*TASK REQUIREMENTS*
Set down all the entries again, word for word.

*DATA FOR REVIEW*
========
(** [flush_app] leaves no page of the application to serve, and changes no slot that
    holds another's. *)
Theorem flush_app_clears r a :
  rwf (entries r) ->
  exists r', flush_app (Some r) a = Some r'
    /\ (forall i, app (entries r !!! i) <> as_str a -> entries r' !!! i = entries r !!! i)
    /\ (forall key i now, lookup (entries r) (hashed key) = Some i ->
         app (entries r !!! i) = as_str a -> view hash_key r' key now = None).
Proof.
  intros Hw. eexists. split; [reflexivity|].
  set (f := fun e => if beq (app e) (as_str a) then set_state e 0 else e).
  assert (forall e, app e <> as_str a -> f e = e) as Hf.
  { intros e He. unfold f. destruct (beq _ _) eqn:Eb; [|done]. by apply beq_true in Eb. }
  cbn [entries set_entries]. split.
  - intros i Ha. rewrite !list_lookup_total_alt, list_lookup_fmap.
    rewrite list_lookup_total_alt in Ha. destruct (entries r !! i); [|done]. by apply Hf.
  - intros key i now Hl Ha. rewrite view_spec. cbn [entries set_entries].
    destruct (lookup (f <$> _) _) as [j|] eqn:Ej; [|done]. exfalso.
    apply probe_find_Some in Ej as (_ & [Hs Hk]%rholds_true & _).
    rewrite list_lookup_total_alt, list_lookup_fmap in Hs, Hk.
    destruct (entries r !! j) as [e|] eqn:Ee; [|done]. cbn in Hs, Hk.
    destruct (beq (app e) (as_str a)) eqn:Eb; unfold f in Hs, Hk; rewrite Eb in Hs, Hk; [done|].
    apply lookup_lookup_total in Ee. subst e.
    assert (lookup (entries r) (hashed key) = Some j) as Hj
      by (apply lookup_iff; [done|by apply rholds_true]).
    assert (j = i) as -> by congruence. rewrite Ha, beq_refl in Eb. done.
Qed.
End Url.

(** A hasher under which two pages share their home slot. *)
Definition two_pages_hash (b : bytes) : Z := if beq b (lit "a") then 16 else 32.

(** "And nobody else's" does not hold of what other applications can read: the flushed
    slots become empty, which ends their probe chains, so a page of application B that was
    stored behind a page of A is lost to every later lookup, though its slot still holds it. *)
Theorem flush_app_hides_others :
  let A := mkApp (lit "aaaaaaaaaaaaaaaa") in let B := mkApp (lit "bbbbbbbbbbbbbbbb") in
  let r0 := init None 16 true in
  let r1 := (store two_pages_hash r0 (lit "a") 200 [] [1] 60 0 0 [] (Some A) 1000).2 in
  let r2 := (store two_pages_hash r1 (lit "b") 200 [] [2] 60 0 0 [] (Some B) 1000).2 in
  let r3 := flush_app r2 A in
  (get two_pages_hash r2 (lit "b") 1001).1 = Some (mkCached 200 [] [2] false false)
  /\ (get two_pages_hash r3 (lit "b") 1001).1 = None
  /\ exists e, e ∈ default [] (entries <$> r3) /\ app e = app_bytes B /\ state e = 1.
Proof.
  cbv zeta. split; [by vm_compute|]. split; [by vm_compute|].
  eexists. split; [apply (list_elem_of_lookup_2 _ 1); by vm_compute|]. by vm_compute.
Qed.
========
*WRITTEN ANSWER*
(** [flush_app] leaves no page of the application to serve, and changes no slot that
    holds another's. *)
Theorem flush_app_clears r a :
  rwf (entries r) ->
  exists r', flush_app (Some r) a = Some r'
    /\ (forall i, app (entries r !!! i) <> as_str a -> entries r' !!! i = entries r !!! i)
    /\ (forall key i now, lookup (entries r) (hashed key) = Some i ->
         app (entries r !!! i) = as_str a -> view hash_key r' key now = None).
Proof.
  intros Hw. eexists. split; [reflexivity|].
  set (f := fun e => if beq (app e) (as_str a) then set_state e 0 else e).
  assert (forall e, app e <> as_str a -> f e = e) as Hf.
  { intros e He. unfold f. destruct (beq _ _) eqn:Eb; [|done]. by apply beq_true in Eb. }
  cbn [entries set_entries]. split.
  - intros i Ha. rewrite !list_lookup_total_alt, list_lookup_fmap.
    rewrite list_lookup_total_alt in Ha. destruct (entries r !! i); [|done]. by apply Hf.
  - intros key i now Hl Ha. rewrite view_spec. cbn [entries set_entries].
    destruct (lookup (f <$> _) _) as [j|] eqn:Ej; [|done]. exfalso.
    apply probe_find_Some in Ej as (_ & [Hs Hk]%rholds_true & _).
    rewrite list_lookup_total_alt, list_lookup_fmap in Hs, Hk.
    destruct (entries r !! j) as [e|] eqn:Ee; [|done]. cbn in Hs, Hk.
    destruct (beq (app e) (as_str a)) eqn:Eb; unfold f in Hs, Hk; rewrite Eb in Hs, Hk; [done|].
    apply lookup_lookup_total in Ee. subst e.
    assert (lookup (entries r) (hashed key) = Some j) as Hj
      by (apply lookup_iff; [done|by apply rholds_true]).
    assert (j = i) as -> by congruence. rewrite Ha, beq_refl in Eb. done.
Qed.
End Url.

(** A hasher under which two pages share their home slot. *)
Definition two_pages_hash (b : bytes) : Z := if beq b (lit "a") then 16 else 32.

(** "And nobody else's" does not hold of what other applications can read: the flushed
    slots become empty, which ends their probe chains, so a page of application B that was
    stored behind a page of A is lost to every later lookup, though its slot still holds it. *)
Theorem flush_app_hides_others :
  let A := mkApp (lit "aaaaaaaaaaaaaaaa") in let B := mkApp (lit "bbbbbbbbbbbbbbbb") in
  let r0 := init None 16 true in
  let r1 := (store two_pages_hash r0 (lit "a") 200 [] [1] 60 0 0 [] (Some A) 1000).2 in
  let r2 := (store two_pages_hash r1 (lit "b") 200 [] [2] 60 0 0 [] (Some B) 1000).2 in
  let r3 := flush_app r2 A in
  (get two_pages_hash r2 (lit "b") 1001).1 = Some (mkCached 200 [] [2] false false)
  /\ (get two_pages_hash r3 (lit "b") 1001).1 = None
  /\ exists e, e ∈ default [] (entries <$> r3) /\ app e = app_bytes B /\ state e = 1.
Proof.
  cbv zeta. split; [by vm_compute|]. split; [by vm_compute|].
  eexists. split; [apply (list_elem_of_lookup_2 _ 1); by vm_compute|]. by vm_compute.
Qed.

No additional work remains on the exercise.